Halloween, primarily celebrated in English-speaking countries, is a bizarre mixture of traditions from different periods of history. Over the last couple of decades, marketers have attempted to spread this Anglo-Saxon tradition to other countries, with varying degrees of success. When we lived in Europe, there was an increasing interest in certain aspects of Halloween, but is has never caught on to the extent to which it is celebrated in the US.
No one knows for sure when the tradition began, but most historians agree it traces its origins to a Celtic celebration called Samhain, whose names roughly means 'summer's end.' It was believed that, at this time of year in particular, there was a thin line between this world and the "otherworld," allowing different kinds of spirits to come and go. Hence the necessity to disguise oneself as a harmful spirit in order to ward off harm.
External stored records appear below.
(** C24: a lookup is short, as the comment of [sys/tree.h] says: in a tree of [n] nodes the number [d] of keys that [RB_FIND]
    compares at most is no more than 2 lg (n + 1), that is 2 ^ d <= (n + 1) ^ 2, and within these turns
    it finds the node with the key, or says that there is none. *)
Theorem rb_find_bounded {K} (key : ptr -> K) (cmp : K -> K -> Z) `{!Comparison cmp} h l :
  table key cmp h l ->
  exists d, (2 ^ d <= (length l + 1) ^ 2)%nat
    /\ forall elm, exists res, finds key elm l res
       /\ RB_FIND key cmp elm h = Ret res h /\ find_loop key cmp (S d) elm (rbh_root h) h = Ret res h.
Proof.
  intros Ht. pose proof Ht as (T & Hh & [Hb (n & Hn)] & Ho & <-). exists (height T). split.
  - pose proof (rb_size T n Hn) as Hs. pose proof (rb_height T n Hn) as Hht. rewrite Hb, decide_False in Hht by done.
    transitivity (2 ^ (2 * n))%nat; [apply Nat.pow_le_mono_r; lia|]. rewrite Nat.mul_comm, Nat.pow_mul_r.
    apply Nat.pow_le_mono_l. done.
  - intros elm. destruct (table_find key cmp h (inorder T) elm Ht) as (res & Hrun & Hf). exists res. split_and!; [done|done|].
    destruct (wp_run (find_loop key cmp (S (height T)) elm (rbh_root h)) (fun r h' => h' = h /\ finds key elm (inorder T) r) h)
      as (r & h' & Hr & -> & Hf').
    { pose proof (ht_hole _ _ _ Hh) as ->. apply (wp_find_loop key cmp elm T (S (height T)) h []); [lia|done..]. }
    by rewrite Hr, (finds_unique key cmp h (inorder T) elm res r).
Qed.

Lemma rb_find_bounded_witness :
  exists d, (2 ^ d <= (length example_list + 1) ^ 2)%nat
    /\ forall elm, exists res, finds Z.pos elm example_list res
       /\ RB_FIND Z.pos lgtd_lifx_packet_info_cmp elm example_head = Ret res example_head
       /\ find_loop Z.pos lgtd_lifx_packet_info_cmp (S d) elm (rbh_root example_head) example_head = Ret res example_head.
Proof.
  apply (rb_find_bounded Z.pos lgtd_lifx_packet_info_cmp example_head example_list). apply example_table, example_sorted.
Defined.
What is ironic is the origin of the name Halloween -- originally All Hallows E'en -- as in the eve of All Hallows, or All Saints Day. All Saints Day has been celebrated on Nov. 1 by the Catholic church, and more recently, other denominations as well, since the 7th century. This is traditionally a day in which the saints -- known and unknown -- are remembered.
Another great example of the strange juxtaposition in our culture of Christian and pagan elements. On one day, inordinate attention is given to the dark side, the Underworld -- and the very next day the saints are honored. The term "melting pot" could not be more à propos.